Malgré ses fortes convictions, et malgré son désir de ne pas laisser la maternité la définir, Geneviève Drolet constate vite au moment où elle accouche de Pigeon, son fils qui aura bientôt 6 ans, que la maternité s’insinue qu’elle le veuille ou non dans les moindres interstices de sa vie. Cette dernière est transformée par l’allaitement et la symbiose physique qui l’unit à son poupon exigeant, « un cataclysme à lui seul ».

Et le papa, lui ? Si Les acrobaties domestiques interpelle autant, c’est sans doute parce que l’homme qu’il dépeint est loin d’être le pire père au monde. Il est en fait un excellent père, selon les critères pas si élevés à l’aune desquels la paternité est généralement évaluée, même s’il semble nourrir peu de culpabilité à propos du fait de quitter sa famille le temps d’aller créer un spectacle ou de travailler dans la cour. Une insouciance qui n’est pas sans faire bouillir sa blonde.

Geneviève Drolet a été surprise, en devenant parent, de voir son couple, qu’elle croyait libéré des rôles genrés traditionnels, se reconfigurer d’une façon y correspondant parfois douloureusement.

« On pense tout le temps qu’on est imperméables à ces dynamiques-là, et je me suis rapidement rendu compte que pas du tout. Mais ça prend du travail pour changer ces dynamiques, et quand tu deviens parent, tout le monde est fatigué, tu allaites, tu ne reconnais plus la personne dont tu étais amoureuse. C’est un moment difficile pour avoir des conversations importantes », observe celle qui est aussi mère de jumeaux de trois ans et demi. Elle rit.

Il y a des choses que j’aurais dû aborder avec mon chum avant même la conception, mais on s’est juste dit : ça va bien aller.

Geneviève Drolet

Mère heureuse

Au-delà de ce plaidoyer pour une répartition plus équitable de la charge mentale, Les acrobaties domestiques se double notamment d’une condamnation de la surmédicalisation de l’accouchement, d’une réflexion sur l’impact de la maternité dans la trajectoire d’une créatrice ainsi que d’une célébration des joies auxquelles les enfants donnent vie.

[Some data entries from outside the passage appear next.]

Lemma upload_fails_witness :
  lastReported (step broken_env s0) = lastReported s0
  /\ controllerstatus.current (Controller.Simple (c (step broken_env s0)))
     = Some (mkSummary false false "UploadFailed"
               ("Unable to upload support data: " +:+ Error net_error))
  /\ interval (step broken_env s0) ÷ 8
     <= initialDelay (step broken_env s0)
  /\ (inject_Z (initialDelay (step broken_env s0))
       <= inject_Z (interval (step broken_env s0) ÷ 8) * (1 + width 1.2))%Q.
Proof.
  apply (upload_fails (R := Time) broken_env s0
           script_client 0 "" bundle eq_refl eq_refl eq_refl net_error eq_refl);
    [discriminate | reflexivity | by vm_compute | apply sample_half].
Defined.

Lemma disabled_cycle_witness :
  lastReported (step off_env s0) = lastReported s0
  /\ LastReportedTime (Controller.reporter (c (step off_env s0)))
     = lastReported s0
  /\ controllerstatus.current (Controller.Simple (c (step off_env s0)))
     = Some (mkSummary false true "Disabled" "Uploading reports has been disabled")
  /\ interval (step off_env s0)
     <= initialDelay (step off_env s0)
  /\ (inject_Z (initialDelay (step off_env s0))
       <= inject_Z (interval (step off_env s0)) * (1 + width 1.2))%Q.
Proof.
  apply (disabled_cycle (R := Time) off_env s0 "" "" bundle
           eq_refl eq_refl); [by vm_compute | apply sample_half].
Defined.

Lemma summary_fails_witness :
  lastReported (step failing_env s0) = lastReported s0
  /\ LastReportedTime (Controller.reporter (c (step failing_env s0)))
     = LastReportedTime (Controller.reporter (c s0))
  /\ controllerstatus.current (Controller.Simple (c (step failing_env s0)))
     = Some (mkSummary false false "SummaryFailed"
               ("Unable to retrieve local support data: " +:+ Error disk_error))
  /\ initialDelay (step failing_env s0) = Z.min 0 (initialDelay s0).
Proof.
  exact (summary_fails (R := Time) failing_env s0
           (NotGzip EOF) false disk_error eq_refl).
Defined.

Lemma nothing_to_report_witness :
  lastReported (step quiet_env s0) = lastReported s0
  /\ LastReportedTime (Controller.reporter (c (step quiet_env s0)))
     = LastReportedTime (Controller.reporter (c s0))
  /\ controllerstatus.current (Controller.Simple (c (step quiet_env s0)))
     = controllerstatus.current (Controller.Simple (c s0))
  /\ initialDelay (step quiet_env s0) = Z.min 0 (initialDelay s0).
Proof.
  exact (nothing_to_report (R := Time) quiet_env s0
           (NotGzip EOF) eq_refl).
Defined.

PHOTO ALAIN ROBERGE, LA PRESSE

Geneviève Drolet

Ce livre se distingue d’ailleurs de tant de textes sur la maternité en ce que c’est au nom de cette puissante joie que Geneviève Drolet prend fait et cause pour un monde où la conciliation travail-famille serait davantage qu’un slogan, et où nos mesures sociales (comme un congé de paternité de seulement cinq semaines) charrieraient une conception moins chagrine de ce qu’est un père. Les acrobaties domestiques appartient à la littérature parce que son autrice refuse de faire semblant d’y résoudre ses contradictions : la mère qui s’y confie souhaiterait, certes, avoir plus de temps à consacrer à ses projets, mais traverse néanmoins péniblement les heures qui la séparent de sa marmaille.

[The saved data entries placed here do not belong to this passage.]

(* ===== verification/Logs.v ===== *)
(** * Logs: what a cycle prints

    [path_logs] lists, in the order they are printed, the lines of one
    cycle: the line of the wake-up, the lines of the path, and for a dry
    run the listing of the bundle and the error of [reportToLogs].
    [step_logs] proves that [cycle] prints exactly these.  A line is its
    verbosity ([None] for [klog.Errorf]) and its text; a line of a
    verbosity above the one of the process is not printed. *)

From Stdlib Require Import QArith.
From stdpp Require Import base tactics strings list.
From S2P Require Import Prelude Timing Status Channel DryRun Uploader Scenario.
From S2P Require Import CycleSpec.

#[local] Open Scope Z_scope.

Section Lines.
Context `{Errors} `{TimeFormat} `{Jitterer} {Heap R : Type} `{StatusReporter R}.
Implicit Types (env : Env Heap) (s : State Heap R) (cfg : Config Heap) (a : Abs).

(** [klog.V(n).Infof(msg)] as the lines it prints. *)
Definition V env (n : nat) (msg : string) : list LogLine :=
  if klog_V n env then [(Some n, msg)] else [].

(** The line of the [select]. *)
Definition wake_logs env s : list LogLine :=
  if 0 <? initialDelay s then
    match ready (pick env) (cancelled env) (enabledCh s) with
    | WakeEnabled => V env 2 "Reporting was enabled"
    | _ => []
    end
  else [].

(** The lines of the dry run: the listing at verbosity 4, then the error. *)
Definition listing_logs env (source : Reader) : list LogLine :=
  let r := reportToLogs source (klog_V 4 env) in
  ((fun l => (Some 4%nat, l)) <$> r.1) ++
  match r.2 with
  | Some err => [(None, Sprintf_v "Unable to log upload: " err)]
  | None => []
  end.

(** The lines of the path. *)
Definition body_logs (p : Path) env (source : Reader) (w : Time) : list LogLine :=
  let uploading := V env 4 ("Uploading latest report since " +:+ RFC3339 w) in
  match p with
  | SummaryFails _ => []
  | NothingNew => V env 4 ("Nothing to report since " +:+ RFC3339 w)
  | Uploaded =>
      uploading ++
      V env 4 ("Uploaded report successfully in " +:+
               Duration_String (time.Sub (finished env) (now env)))
  | WaitingForVersion | Unauthorized _ | UploadFails _ => uploading
  | DryRun _ _ =>
      V env 4 "Display report that would be sent" ++ listing_logs env source
  end.

(** The lines of a cycle, in the order they are printed. *)
Definition path_logs cfg env s : list LogLine :=
  wake_logs env s ++
  body_logs (path cfg env (abs s)) env
    (summary_answer cfg env (lastReported s)).1.1 (lastReported s).

(** ** The lines of [cycle] *)

Lemma step_logs env s :
  logs (step env s) = rev (path_logs (config_of (c s)) env s) ++ logs s.
Proof.
  unfold path_logs, wake_logs, body_logs, listing_logs, V, path, spec_enabled,
    summary_answer, send_answer, enabled_answer, cycle_ctx, upload_source, abs,
    config_of.
  run_proc; unfold dry_run_logs; cbn; repeat case_match; simplify_eq;
    rewrite ?rev_app_distr, <- ?app_assoc; done.
Qed.

(** The listing of a bundle that is not read. *)
Lemma listing_logs_off env (source : Reader) :
  klog_V 4 env = false -> listing_logs env source = [].
Proof. unfold listing_logs. by intros ->. Qed.

Lemma klog_V_le (n m : nat) env :
  (n <= m)%nat -> klog_V n env = false -> klog_V m env = false.
Proof. unfold klog_V. rewrite !Nat.leb_gt. lia. Qed.

Lemma V_off env (n : nat) (msg : string) : klog_V n env = false -> V env n msg = [].
Proof. unfold V. by intros ->. Qed.

(** The lines a cycle prints are those of [path_logs], in that order:
    the line of the wake-up if the wait ended by it, then the lines of the
    path, each at its verbosity. *)
Theorem cycle_logs env s :
  logs (step env s) = rev (path_logs (config_of (c s)) env s) ++ logs s.
Proof. apply step_logs. Qed.

(** Below verbosity 2 a cycle prints nothing, on any path: the error
    of a dry run is not printed either, as the bundle is not read. *)
Theorem quiet_cycle_prints_nothing env s :
  klog_V 2 env = false -> logs (step env s) = logs s.
Proof.
  intros Hq. pose proof (klog_V_le 2 4 env ltac:(lia) Hq) as Hv.
  rewrite step_logs. unfold path_logs, wake_logs, body_logs.
  rewrite (listing_logs_off _ _ Hv), !(V_off _ 4 _ Hv), (V_off _ 2 _ Hq).
  by repeat case_match.
Qed.

(** C40: below verbosity 4 the dry run does not read the bundle: a cycle
    with reporting off prints at most the line of the wake-up, whatever the
    bundle holds, and no error of the archive is ever seen. *)
Theorem dry_run_skips_bundle_below_V4 env s r m :
  klog_V 4 env = false ->
  path (config_of (c s)) env (abs s) = DryRun r m ->
  logs (step env s) = rev (wake_logs env s) ++ logs s.
Proof.
  intros Hv Hp. rewrite step_logs. unfold path_logs, body_logs.
  by rewrite Hp, (listing_logs_off _ _ Hv), (V_off _ 4 _ Hv), !app_nil_r.
Qed.

(** At verbosity 4 a cycle with reporting off prints the listing of
    the bundle: the announcement, then one line per entry of the archive in
    the order of the archive. *)
Theorem dry_run_lists_bundle env s r m (hdrs : list tar.Header) :
  klog_V 4 env = true ->
  path (config_of (c s)) env (abs s) = DryRun r m ->
  (summary_answer (config_of (c s)) env (lastReported s)).1.1
    = Archive (inl <$> hdrs) ->
  logs (step env s) =
    rev (wake_logs env s ++
         (Some 4%nat, "Display report that would be sent") ::
         ((fun h => (Some 4%nat, dry_run_line h)) <$> hdrs)) ++ logs s.
Proof.
  intros Hv Hp Hs. rewrite step_logs. unfold path_logs, body_logs, listing_logs, V.
  rewrite Hp, Hs, Hv. cbn [reportToLogs negb].
  rewrite list_entries_lines, list_entries_error.
  destruct (leading_headers_all hdrs) as [-> ->].
  rewrite decide_True by done.
  by rewrite app_nil_r, <- list_fmap_compose.
Qed.

End Lines.

Section Failure.
Context `{Errors} `{TimeFormat} `{Jitterer} {Heap R : Type} `{StatusReporter R}.
Context `{!Durable R}.
Implicit Types (env : Env Heap) (s : State Heap R).

(** C32: an archive that cannot be read costs a dry run one line of the
    log and nothing else: the error is printed last, and delay, watermark
    and published summary are those of a dry run of a sound bundle. *)
Theorem dry_run_error_is_only_logged env s r m (err : error) :
  path (config_of (c s)) env (abs s) = DryRun r m ->
  (reportToLogs (summary_answer (config_of (c s)) env (lastReported s)).1.1
     (klog_V 4 env)).2 = Some err ->
  head (logs (step env s)) = Some (None, Sprintf_v "Unable to log upload: " err)
  /\ abs (step env s) =
       mkAbs (jitter (interval (step env s)) 1.2 (rnd env)) (interval (step env s))
             (lastReported s) (lastReported s) (Some (DisabledSummary r m)).
Proof.
  intros Hp He. split.
  - rewrite step_logs. unfold path_logs, body_logs, listing_logs.
    rewrite Hp, He, !app_assoc, rev_app_distr. done.
  - destruct (step_sim env s) as [Ha _].
    pose proof (f_equal period Ha) as Hi. rewrite spec_step_period in Hi.
    cbn in Hi. rewrite Hi, Ha. unfold spec_step. by rewrite Hp.
Qed.

End Failure.

(** ** The theorems at the dry runs of [Scenario] *)

Lemma quiet_cycle_prints_nothing_witness : logs (step silent_env s0) = logs s0.
Proof. apply (quiet_cycle_prints_nothing (R := Time) silent_env s0). reflexivity. Defined.

Lemma dry_run_skips_bundle_below_V4_witness :
  logs (step silent_env s0) = rev (wake_logs silent_env s0) ++ logs s0.
Proof.
  apply (dry_run_skips_bundle_below_V4 (R := Time) silent_env s0 "" "");
    reflexivity.
Defined.

Lemma dry_run_lists_bundle_witness :
  logs (step off_env s0) =
    rev (wake_logs off_env s0 ++
         (Some 4%nat, "Display report that would be sent") ::
         ((fun h => (Some 4%nat, dry_run_line h)) <$> two_entries)) ++ logs s0.
Proof.
  apply (dry_run_lists_bundle (R := Time) off_env s0 "" "" two_entries);
    reflexivity.
Defined.

Lemma dry_run_error_is_only_logged_witness :
  head (logs (step truncated_env s0))
    = Some (None, Sprintf_v "Unable to log upload: " disk_error)
  /\ abs (step truncated_env s0) =
       mkAbs (jitter (interval (step truncated_env s0)) 1.2 (rnd truncated_env))
             (interval (step truncated_env s0))
             (lastReported s0) (lastReported s0) (Some (DisabledSummary "" "")).
Proof.
  apply (dry_run_error_is_only_logged (R := Time) truncated_env s0 "" "" disk_error);
    reflexivity.
Defined.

Je n’avais vraiment pas la culpabilité facile avant d’être mère, mais au-delà de la culpabilité, il y a aussi mon envie d’être avec mes enfants. Je me suis fait surprendre par ça ! Je pensais être capable de les déposer à la garderie et de dire : “OK, ciao, bye, on se revoit dans huit heures”, mais non, je veux être là pour eux, avec eux.

Geneviève Drolet

Tout en avouant que le fait de vivre « au seuil de l’envahissement », comme c’est le cas durant les premières années d’un enfant, peut provoquer angoisse et impatience, Geneviève Drolet se demande si les attentes immenses envers les mères – « Le multitâche est un mythe. Je n’ai pas le choix de bâcler un peu. » – n’exacerbent pas un perpétuel sentiment d’incompétence.

« Je suis tiraillée par mon désir d’accomplissement. C’est clair que je suis fière de moi quand je réussis à faire tout en même temps. Mais la petite enfance, ça passe en un claquement de doigts et je pense que c’est un appel au ralentissement. Et en même temps, c’est vrai, il y a plein de moments où on s’emmerde avec un bébé, où on voudrait faire des trucs plus stimulants avec son cerveau. Mais j’hésite de moins en moins à me poser la question : est-ce que j’ai vraiment besoin d’être à la course et de ne pas profiter de mes soirées avec mes enfants juste pour faire un autre spectacle ? »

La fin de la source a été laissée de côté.